Q: What are the key considerations for deciding between mechanical and bioprosthetic aortic valve replacement in a low-risk patient?

A: Choosing between a mechanical and bioprosthetic aortic valve replacement (AVR) for low-risk patients requires careful consideration of individual factors. Mechanical valves offer greater durability, eliminating the need for future re-operations, but necessitate lifelong anticoagulation therapy, increasing the risk of bleeding complications. Bioprosthetic valves, derived from animal tissue or human donors, have a limited lifespan but usually do not require long-term anticoagulation. For younger, low-risk patients, the longevity of a mechanical valve may outweigh the bleeding risks associated with anticoagulants. However, older patients or those with contraindications to anticoagulation may benefit more from a bioprosthetic valve, accepting the possibility of a future re-operation. Shared decision-making, incorporating patient preferences and a thorough risk-benefit analysis based on the latest clinical guidelines, is crucial for optimal outcomes. Explore how different valve types impact long-term patient management strategies by reviewing the current AHA/ACC guidelines on valvular heart disease.
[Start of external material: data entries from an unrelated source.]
(** * Google Sheets MCP server: credential resolution, lifespan, tools, access guard

    A shallow embedding of [src/google_sheets_mcp_server/server.py].

    - Python values that cross the remote API boundary are [json] values;
      a Python [dict] with string keys is an association list in insertion
      order.  Numbers are integers: the server never looks inside one.
    - A Python [str] is a Rocq [string]; each character stands for one code
      point below 256, so [is_ascii] is "every code point is below 128".
    - Code that logs, probes the file system, talks to Google or raises is
      written in the monad [M]: a computation is the list of effects it
      performed, in order, together with either the exception that escaped
      it or its value.  The outside world (environment variables, files,
      Google's answers) is an explicit [World] record of oracles.
    - An f-string is kept as its list of pieces (literal text and
      interpolated values), so no rendering of [str(x)] has to be chosen. *)

From Stdlib Require Import ZArith NArith Lia List Ascii String Sorted.
From Stdlib.Strings Require Import Byte.
From stdpp Require Import base option list strings gmap sorting.

Local Open Scope string_scope.
Local Open Scope list_scope.

Set Warnings "-register-all".

(** ** Python values *)

Module Py.

Inductive json : Type :=
| JNull
| JBool (b : bool)
| JInt (z : Z)
| JStr (s : string)
| JList (l : list json)
| JDict (d : list (string * json)).
Lemma build_response_lead (lead_model : Lead.t) (ex : Explanation.t)
  (action : Recommendation.t) (response : Response.t) :
LeadService.build_response lead_model ex action = Some response ->
Response.lead response = lead_model
/\ Response.action response = action
/\ Schemas.score (Response.explanation response) = Explanation.score ex
/\ Schemas.confidence (Response.explanation response) = Explanation.confidence ex
/\ Schemas.intent_level (Response.explanation response) = Explanation.intent_level ex
/\ Schemas.feature_contributions (Response.explanation response)
   = Explanation.feature_contributions ex
/\ Schemas.recommended_action (Response.explanation response)
   = Recommendation.action action.
Proof.
unfold LeadService.build_response.
destruct (LeadService.validated _) as [fcs|] eqn:Hv; [|discriminate].
apply validated_some in Hv. subst fcs.
unfold Schemas.new_ScoreExplanation.
destruct (Schemas.percent _ && Schemas.percent _); [|discriminate].
intro H. inversion H. simpl. repeat (split; [reflexivity|]). reflexivity.
Qed.

End ResponseBuilding.

(** X12.  [score_lead] as a whole leaves the session as its write left it.
    A response holds the row written and shows its score rounded to one
    decimal; an exception of an engine leaves the session untouched; and
    when the response does not validate, the row is stored all the same. *)
Theorem response_comes_after_the_write (json_dumps : list Contribution.t -> string)
    (self : LeadService.t) (clock : Clock.t) (db : Session.t) (lead_data : LeadInput.t) :
  let written := LeadService.score_lead json_dumps self clock db lead_data in
  let answered := LeadService.score_lead_response json_dumps self clock db lead_data in
  snd answered = snd written
  /\ match fst answered with
     | Response.Responded response =>
         fst written = Ok (Response.lead response)
         /\ Schemas.score (Response.explanation response)
            = round1 (Lead.score (Response.lead response))
     | Response.Failed e => fst written = Raise e /\ snd answered = db
     | Response.Invalid =>
         exists stored,
           fst written = Ok stored
           /\ Session.first_by_email (snd answered) (LeadInput.email lead_data)
              = Some stored
     end.
Proof.
  intros written answered. unfold answered, LeadService.score_lead_response.
  destruct (score _ _ _) as [r|e] eqn:Hr.
  - destruct (ExplanationEngine.explain_score _ _ _ _ _) as [ex|e] eqn:Hex.
    + unfold written.
      destruct (LeadService.score_lead json_dumps self clock db lead_data)
        as [[stored|e] db'] eqn:Hcall.
      * destruct (LeadService.build_response stored ex _) as [response|] eqn:Hb; simpl.
        -- split; [reflexivity|].
           destruct (build_response_lead _ _ _ _ Hb) as (-> & _ & -> & _).
           split; [reflexivity|].
           pose proof (score_lead_ok _ _ _ _ _ _ _ Hcall)
             as (r' & ex' & Hr' & Hex' & _ & -> & _).
           rewrite Hr in Hr'. inversion Hr'; subst r'.
           apply explain_score_inv in Hex. destruct Hex as (c & _ & ->). reflexivity.
        -- split; [reflexivity|]. exists stored. split; [reflexivity|].
           apply (score_lead_stored json_dumps self clock db db lead_data stored db' Hcall).
      * simpl. split; [reflexivity|]. split; [reflexivity|].
        apply (score_lead_raise _ _ _ _ _ _ _ Hcall).
    + unfold written, LeadService.score_lead. rewrite Hr, Hex. simpl. repeat split.
  - unfold written, LeadService.score_lead. rewrite Hr. simpl. repeat split.
Qed.
(** [plexdb] and [kodidb] default to [None]; an instance of [PlexDB] or
    [KodiVideoDB] counts as true in [x.cursor if x else None]. *)
Definition __init__ (last_sync' : pyval) (plexdb' : option PlexDB.t)
    (kodidb' : option KodiVideoDB.t) : M unit :=
  let* _ := modify_self (set_last_sync last_sync') in
  let* _ := modify_self (set_plexconn None) in
  let* _ := modify_self
              (set_plexcursor
                 match plexdb' with Some p => PlexDB.cursor p | None => None end) in
  let* _ := modify_self (set_kodiconn None) in
  let* _ := modify_self
              (set_kodicursor
                 match kodidb' with Some k => KodiVideoDB.cursor k | None => None end) in
  let* _ := modify_self
              (set_artconn
                 match kodidb' with Some k => KodiVideoDB.artconn k | None => None end) in
  let* _ := modify_self
              (set_artcursor
                 match kodidb' with Some k => KodiVideoDB.artcursor k | None => None end) in
  let* _ := modify_self (set_plexdb plexdb') in
  modify_self (set_kodidb kodidb').

Definition __enter__ : M ItemBase :=
  let* c := extcall (Call_kodi_sql "plex") (fun h => kodi_sql_ret env h "plex") in
  let* _ := modify_self (set_plexconn (Some c)) in
  let* c := receiver plexconn "cursor" in
  let* cur := extcall (Call_conn c m_cursor) (fun h => cursor_ret env h c) in
  let* _ := modify_self (set_plexcursor (Some cur)) in
  let* c := extcall (Call_kodi_sql "video") (fun h => kodi_sql_ret env h "video") in
  let* _ := modify_self (set_kodiconn (Some c)) in
  let* c := receiver kodiconn "cursor" in
  let* cur := extcall (Call_conn c m_cursor) (fun h => cursor_ret env h c) in
  let* _ := modify_self (set_kodicursor (Some cur)) in
  let* c := extcall (Call_kodi_sql "texture")
              (fun h => kodi_sql_ret env h "texture") in
  let* _ := modify_self (set_artconn (Some c)) in
  let* c := receiver artconn "cursor" in
  let* cur := extcall (Call_conn c m_cursor) (fun h => cursor_ret env h c) in
  let* _ := modify_self (set_artcursor (Some cur)) in
  let* o := get_self in
  let* p := extcall (Call_PlexDB (plexcursor o))
              (fun h => PlexDB_ret env h (plexcursor o)) in
  let* _ := modify_self (set_plexdb (Some p)) in
  let* o := get_self in
  let* k := extcall (Call_KodiVideoDB true (kodicursor o) (artcursor o))
              (fun h => KodiVideoDB_ret env h true (kodicursor o) (artcursor o)) in
  let* _ := modify_self (set_kodidb (Some k)) in
  get_self.

Definition commit : M unit :=
  let* _ := conn_call plexconn m_commit in
  let* _ := conn_call artconn m_commit in
  let* _ := conn_call kodiconn m_commit in
  let* _ := conn_call plexconn (m_execute wal_checkpoint) in
  let* _ := conn_call artconn (m_execute wal_checkpoint) in
  conn_call kodiconn (m_execute wal_checkpoint).

(** The three arguments describe the exception that left the body, if any;
    the method does not look at them. *)
Definition __exit__ (exc : option exn) : M ItemBase :=
  let* _ := commit in
  let* _ := conn_call plexconn m_close in
  let* _ := conn_call kodiconn m_close in
  let* _ := conn_call artconn m_close in
  get_self.

Definition set_fanart (artworks : gmap string string)
    (kodi_id kodi_type : pyval) : M unit :=
  let* k := receiver kodidb "modify_artwork" in
  extcall (Call_modify_artwork k artworks kodi_id kodi_type) (fun _ => tt).

Definition update_userdata (xml_element : Element) (plex_type : pyval)
  : M unit :=
  let* api := extcall (Call_API xml_element) (fun _ => xml_element) in
  let* p := receiver plexdb "item_by_id" in
  let* pid := extcall (Call_plex_id api) (fun h => plex_id_ret env h api) in
  let* db_item := extcall (Call_item_by_id p pid plex_type)
                    (fun h => item_by_id_ret env h p pid plex_type) in
  if negb (truth_dict db_item) then
    log (Log_error "Item not yet synced: %s" (attrib xml_element))
  else
    let* userdata := extcall (Call_userdata api)
                       (fun h => Some (userdata_ret env h api)) in
    let* k := receiver kodidb "set_resume" in
    let* fileid := getitem db_item "kodi_fileid" in
    let* resume := getitem userdata "Resume" in
    let* runtime := getitem userdata "Runtime" in
    let* playcount := getitem userdata "PlayCount" in
    let* lastplayed := getitem userdata "LastPlayedDate" in
    let* _ := extcall (Call_set_resume k fileid resume runtime playcount
                         lastplayed plex_type) (fun _ => tt) in
    let* k := receiver kodidb "update_userrating" in
    let* kodi_id := getitem db_item "kodi_id" in
    let* kodi_type := getitem db_item "kodi_type" in
    let* rating := getitem userdata "UserRating" in
    extcall (Call_update_userrating k kodi_id kodi_type rating) (fun _ => tt).

Definition update_playstate
    (mark_played view_count resume duration kodi_fileid lastViewedAt
       plex_type : pyval) : M unit :=
  let* vr :=
    (if py_truth mark_played then
       let* _ := log (Log_info "Marking item as completely watched in Kodi") in
       let* view_count := try_except (lift (py_iadd_one view_count))
                            is_TypeError (ret (PyInt 1)) in
       ret (view_count, PyInt 0)
     else ret (view_count, resume)) in
  let* k := receiver kodidb "set_resume" in
  let* stamp := extcall (Call_unix_date_to_kodi lastViewedAt)
                  (fun h => unix_date_to_kodi_ret env h lastViewedAt) in
  extcall (Call_set_resume k kodi_fileid (snd vr) duration (fst vr) stamp
             plex_type) (fun _ => tt).

(** [with ItemBase(...) as ctx: body].  The manager was constructed before;
    [__enter__] runs, then the body, then [__exit__] with the exception of
    the body if there was one.  A true result of [__exit__] suppresses that
    exception; an exception of [__exit__] itself replaces it. *)
Definition with_ItemBase (body : M unit) : M unit :=
  fun s =>
    match __enter__ s with
    | (Raise x, s1) => (Raise x, s1)
    | (Ok _, s1) =>
      match body s1 with
      | (Ok _, s2) =>
        match __exit__ None s2 with
        | (Ok _, s3) => (Ok tt, s3)
        | (Raise y, s3) => (Raise y, s3)
        end
      | (Raise x, s2) =>
        match __exit__ (Some x) s2 with
        | (Ok r, s3) => if truth_ItemBase r then (Ok tt, s3) else (Raise x, s3)
        | (Raise y, s3) => (Raise y, s3)
        end
      end
    end.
Q: How can I best manage post-operative anticoagulation therapy following mechanical aortic valve replacement to minimize bleeding risk?
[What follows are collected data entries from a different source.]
(** * A B-tree multimap (bTree.c): shallow embedding and verification

    The C program stores a multimap from [int] keys to bags of [int] values in
    a B-tree whose nodes hold [MAX_KEYS] inline key records and
    [MAX_KEYS + 1] child pointers.  Every node is owned by exactly one parent
    slot and every value buffer by exactly one key record (a split moves
    records and pointers and zeroes the slots they came from), so the heap is
    a tree and is embedded as an inductive value: a child pointer is an
    [option mm_node] ([None] is [NULL]), a value pointer an [option vbuf].
    In-place mutation through a pointer becomes a functional update of the
    slot that holds the pointee; a [key_node *] handed back to a caller
    becomes a path to the record ([kn_ptr]).

    Conventions.
    - [nKeys], array indices and element counts are [nat]: the program keeps
      them between [0] and [MAX_KEYS + 1]; a subtraction that would go
      negative in C (and turn into a huge [size_t]) is a fault here.
    - keys, values, [nVals] and byte sizes are [Z]; 32-bit [int] arithmetic
      on them is written out ([to_int], [int_add]).
    - byte counts [sizeof(T) * n] handed to [memmove]/[bzero] are element
      counts [n].
    - everything the C standard leaves undefined (null dereference, access
      outside an array, signed overflow, a failed [assert]) ends the
      computation with [Fault].
    - [malloc]/[realloc] always succeed; each call is counted. *)

From stdpp Require Import base numbers list sorting.
From Stdlib Require Import Sorting.Sorted Sorting.Permutation.

(** ** Outcomes of a computation *)

Inductive fault : Set :=
  | NullDeref       (* access through a null pointer *)
  | OutOfBounds     (* access outside an array or an allocated buffer *)
  | AssertFailed    (* a failed assert *)
  | IntOverflow     (* signed arithmetic leaving the range of int *)
  | Uninitialised   (* read of a cell never written *)
  | OutOfFuel.      (* recursion budget of the embedding used up *)

(** [Done a n]: returned [a] after [n] calls of the allocator. *)
Inductive M (A : Type) : Type :=
  | Done (a : A) (allocs : nat)
  | Fault (f : fault).
Arguments Done {A} a allocs.
Arguments Fault {A} f.
(** One event, other than a call of [connect] and a settlement of a
    pending promise, on an instance whose promise is not fulfilled. *)
Lemma step_unsent (a : Action) (r : Running) :
  isConnect a = false ->
  isSettlement a = false \/ handshaking (world r) = false ->
  (forall session, sessionPromise (this (world r)) <> Some (Fulfilled session)) ->
  let r' := step decode decodeAudioData createBlob platform a r in
  sessionPromise (this (world r')) = sessionPromise (this (world r)) /\
  filter isSend (log (world r')) = filter isSend (log (world r)).
Proof.
  intros Hc Hs Hp. cbv zeta.
  assert (Hcall : forall (A : Type) (c : Js A),
            respects held c -> respects (quiet isSend) c ->
            sessionPromise (this (world (call c r))) = sessionPromise (this (world r)) /\
            filter isSend (log (world (call c r))) = filter isSend (log (world r))).
  { intros A c Hh Hq. apply apart; assumption. }
  destruct a as [env|outcome| |m|i| | |inputData|source| |dt]; cbn [step].
  - discriminate.
  - destruct Hs as [Hs|Hs]; [discriminate | rewrite Hs; auto].
  - destruct (registered (world r)); [|auto].
    apply Hcall; [apply handleOpen_held|]. unfold handleOpen. respect; auto with frames.
  - destruct (registered (world r)); [|auto].
    assert (H : sessionPromise (this (snd (handleMessage_begin decode m (world r)))) =
                sessionPromise (this (world r)) /\
                filter isSend (log (snd (handleMessage_begin decode m (world r)))) =
                filter isSend (log (world r))).
    { apply (apart _ (handleMessage_begin decode m));
        [apply handleMessage_begin_held|].
      unfold handleMessage_begin, stopAudioPlayback. respect; auto with frames. }
    destruct (handleMessage_begin decode m (world r)) as [[[|encoded]|e] w']; exact H.
  - destruct (nth_error (waiting r) i) as [[m encoded]|]; [|auto].
    cbn [world]. apply apart; [apply handleMessage_resume_held|].
    unfold handleMessage_resume, stopAudioPlayback. respect; auto with frames.
  - destruct (registered (world r)); [|auto].
    apply Hcall; unfold onerror; respect; auto with frames.
  - destruct (registered (world r)); [|auto].
    apply Hcall; unfold onclose; respect; auto with frames.
  - unfold call. cbn [world].
    destruct (onaudioprocess_unfulfilled inputData (world r) Hp) as [-> ->]. auto.
  - apply Hcall; unfold sourceEnded; auto with frames.
  - apply Hcall; [apply disconnect_held|].
    apply disconnect_quiet; reflexivity.
  - apply Hcall; unfold advanceClock; auto with frames.
Qed.

Lemma run_unsent (actions : list Action) (r : Running) :
  noConnect actions = true ->
  meanwhile actions = true \/ handshaking (world r) = false ->
  (forall session, sessionPromise (this (world r)) <> Some (Fulfilled session)) ->
  let r' := run decode decodeAudioData createBlob platform actions r in
  sessionPromise (this (world r')) = sessionPromise (this (world r)) /\
  filter isSend (log (world r')) = filter isSend (log (world r)).
Proof.
  cbv zeta. revert r. induction actions as [|a actions IH]; intros r Hc Hs Hp; [auto|].
  unfold noConnect in Hc. cbn [forallb] in Hc. apply andb_true_iff in Hc.
  destruct Hc as [Ha Hc]. apply negb_true_iff in Ha.
  assert (Hs1 : isSettlement a = false \/ handshaking (world r) = false).
  { destruct Hs as [Hs|Hs]; [left | now right].
    unfold meanwhile in Hs. cbn [forallb] in Hs.
    apply andb_true_iff in Hs. destruct Hs as [Hs _].
    apply andb_true_iff in Hs. destruct Hs as [_ Hs]. now apply negb_true_iff in Hs. }
  destruct (step_unsent a r Ha Hs1 Hp) as [Ep El].
  unfold run. cbn [fold_left].
  fold (run decode decodeAudioData createBlob platform actions
            (step decode decodeAudioData createBlob platform a r)).
  destruct (IH (step decode decodeAudioData createBlob platform a r) Hc) as [Ep' El'].
  - destruct Hs as [Hs|Hs]; [left | right].
    + unfold meanwhile in *. cbn [forallb] in Hs.
      apply andb_true_iff in Hs. tauto.
    + unfold handshaking in *. rewrite Ep. exact Hs.
  - intros session. rewrite Ep. apply Hp.
  - rewrite Ep', El'. auto.
Qed.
A: Managing post-operative anticoagulation therapy after mechanical aortic valve replacement (AVR) is vital to minimize bleeding risk while preventing thromboembolic complications. The target international normalized ratio (INR) for patients with a mechanical aortic valve is typically between 2.0 and 3.0, though this can vary depending on individual patient factors and the specific type of mechanical valve. Frequent INR monitoring, especially in the initial post-operative period, is essential to adjust warfarin dosage accurately. Patient education on dietary considerations, potential drug interactions (including over-the-counter medications and herbal supplements), and signs and symptoms of bleeding is crucial. Consider implementing a standardized protocol for INR monitoring and dose adjustment based on the latest clinical evidence. Learn more about best practices for managing anticoagulation therapy in post-AVR patients to optimize patient safety and outcomes.

Quick Tips

Practical Coding Tips
  • Code I05.0 for bioprosthetic AVR
  • Code I06.0 for mechanical AVR
  • Document valve type clearly
  • Query physician if unclear
  • Specify if surgery is redo AVR

Documentation Templates

Patient presents for evaluation and management of aortic stenosis, prompting consideration for aortic valve replacement (AVR).  Symptoms include dyspnea on exertion, angina pectoris, and syncope, consistent with the diagnostic criteria for severe aortic stenosis.  Physical examination revealed a systolic ejection murmur radiating to the carotids.  Echocardiography confirms severe aortic valve stenosis with a mean gradient of [insert value] mmHg and an aortic valve area of [insert value] cm2.  Left ventricular hypertrophy is also noted.  The patient's medical history includes hypertension and hyperlipidemia, managed with [list medications].  Surgical risks and benefits of aortic valve replacement surgery, including bioprosthetic valve vs. mechanical valve options, were discussed with the patient.  After a thorough assessment, the decision was made to proceed with aortic valve replacement.  Preoperative clearance and cardiac catheterization are scheduled.  This procedure is medically necessary due to the severity of the patient's aortic stenosis and symptomatic presentation.  ICD-10 code I35.0 (Aortic valve stenosis) and CPT code 33405 (Aortic valve replacement, using open approach) are relevant for this encounter.  Postoperative care and follow-up will be discussed with the patient and family.